Der Brocken nach dem Brocken

Auch Alen Brajic (hier am Ball), der bereits in der GSV-Reserve ausgeholfen hat, ist Sonntag gefordert.Foto:C. K. Banski
Auch Alen Brajic (hier am Ball), der bereits in der GSV-Reserve ausgeholfen hat, ist Sonntag gefordert.Foto:C. K. Banski

Es wird nicht unbedingt einfacher für das Fußball-Landesliga-Schlusslicht GSV Moers (13. Platz, 8 Punkte, 13:35 Tore). Vor zwei Wochen unterlag das Team von GSV-Trainer Hrvoje „Vlao“ Vlaovic beim gut aufgelegten Spitzenreiter 1. FC Kleve noch mit 0:2, und jetzt stellt sich der Tabellenzweite vor. Am Sonntag, 15 Uhr, gastiert der 1. FC Mönchengladbach (2., 32, 31:12) an der Filderstraße.

Und die Gladbacher haben in Moers richtig was zu verlieren. Denn mit nur einem Pünktchen Rückstand hinter Kleve und einem Spiel weniger auf dem Konto dürfen sich die Gäste keinen weiteren Ausrutscher erlauben – wie vor drei Wochen beim 1:4 in St. Tönis. Dann würde sich nämlich nicht nur Moers, sondern eben auch Kleve ins Fäustchen lachen.

Dabei bringt Mönchengladbach mit Sicherheit jeden Spieltag immer eine der besten Mannschaften der Liga auf den Platz. Das Team hat Potenzial, den zweitstärksten Angriff und die beste Abwehr. Die stehen eben ganz bestimmt nicht aus Zufall dort oben.

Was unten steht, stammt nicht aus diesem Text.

(** C10: for a key that is absent from the data dict, [get] raises
    [AttributeError] whatever the default is: [__getattr__] has turned
    the [KeyError] into an [AttributeError], which [get]'s
    [except KeyError] does not catch. *)
Theorem get_absent_raises_AttributeError (d : UDFData) (k : string) (v : pyobj) :
  views_in_data d ->
  UDFData_.__contains__ d k = false ->
  UDFData_.get d k v = Raise AttributeError.
Proof.
  intros Hv Hk. unfold UDFData_.__contains__ in Hk.
  unfold UDFData_.get, UDFData_.__getattr__.
  destruct (String.prefix "_" k); [reflexivity|].
  unfold UDFData_._get_view_or_data.
  destruct (dict_contains k (_views d)) eqn:Ev.
  - apply Hv in Ev. congruence.
  - unfold dict_getitem. unfold dict_contains in Hk.
    destruct (dict_get k (_data d)); [discriminate|]. reflexivity.
Qed.

End UDFDataFacts.

(** ** [get_method]: which processing method the engine picks *)

Section GetMethodFacts.
Context `{Numpy}.

(** C8, as the code has it: [get_method] raises [TypeError] exactly for
    a UDF with none of the three methods; a UDF with one or more gets
    the first it has in the order tile, frame, partition, and no
    error. *)
Theorem get_method_first_declared (u : UDF) :
  (UDF_.get_method u = Raise TypeError <-> declared_methods u = 0)
  /\ (0 < declared_methods u ->
      UDF_.get_method u =
        Ok (if cls_process_tile (__class__ u) then "tile"
            else if cls_process_frame (__class__ u) then "frame"
            else "partition")).
Proof.
  unfold UDF_.get_method, declared_methods.
  destruct (cls_process_tile (__class__ u)), (cls_process_frame (__class__ u)),
    (cls_process_partition (__class__ u)); simpl;
    (split; [split; (discriminate || reflexivity || lia) | (reflexivity || lia)]).
Qed.

End GetMethodFacts.

(** ** [_udf_lists]: host-mode and device-mode UDFs *)

Section UdfListsFacts.
Context `{Buffers}.

(** What a UDF announces for a CUDA worker. *)
#[local] Abbreviation has_backend b u := (b ∈ UDF_.get_backends u) (only parsing).

Lemma udf_lists_cuda_ok (udfs numpy_udfs cupy_udfs : list UDF) :
  Forall cuda_capable udfs ->
  UDFRunner_._udf_lists_cuda udfs numpy_udfs cupy_udfs
  = Ok (numpy_udfs ++ host_mode udfs, cupy_udfs ++ device_mode udfs).
Proof.
  unfold host_mode, device_mode.
  revert numpy_udfs cupy_udfs.
  induction udfs as [|u udfs IH]; intros n c Hall; simpl.
  - rewrite !app_nil_r. reflexivity.
  - inversion Hall as [|? ? Hu Hrest]; subst.
    rewrite filter_cons. rewrite (filter_cons _ u).
    destruct (decide (has_backend "cuda" u)) as [Hc|Hc].
    + rewrite bool_decide_eq_true_2 by exact Hc.
      rewrite IH by exact Hrest.
      rewrite decide_False by tauto.
      rewrite <- app_assoc. reflexivity.
    + rewrite bool_decide_eq_false_2 by exact Hc.
      destruct Hu as [Hu|Hu]; [contradiction|].
      rewrite bool_decide_eq_true_2 by exact Hu.
      rewrite IH by exact Hrest.
      rewrite decide_True by tauto.
      rewrite <- app_assoc. reflexivity.
Qed.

„Das ist eine Spitzenmannschaft“, attestiert „Vlao“ dem kommenden Gegner dann auch echtes Können und rückt ihn in die Favoritenrolle. Aber der GSV-Coach hält Mönchengladbach nicht für unschlagbar – auch nicht für seine Moerser. „Na gut, wir müssen schon einen Sahnetag erwischen, bei uns muss alles, aber auch alles passen und wir müssen wirklich alles abrufen – dann können wir die schlagen“, zeigt Vlaovic die Zähne. „Es ist aber schon wirklich ein sehr, sehr starker Gegner.“ Und mit Kleve ist es der „zweite schwere Brocken“ in Folge.

„Klar gehe ich nicht unbedingt von einem Sieg aus, aber wir wollen auf jeden Fall was holen“, ist „Vlao“ im Abstiegskampf besonders kämpferisch. Und sein Team hat bereits vor und in der Osterpause mitgezogen.

Der Reserve helfen

Und mit Ausnahme von Mike Müller, der sich weiterhin mit Adduktorenproblemen herumschlägt, hat der GSV-Trainer alle Mann an Bord. Auch Gabriel Sepulveda ist wieder dabei, hat bereits nach seinem Armbruch und dem Gipsverband in der Moerser Reserve ausgeholfen. Genau wie einige andere Akteure aus dem Landesliga-Kader. Der GSV II steht in der Kreisliga A auch auf dem letzten Platz.

„Wir werden weiterhin sehen, wie wir der Zweiten helfen können“, versichert Vlaovic trotz der eigenen Lage.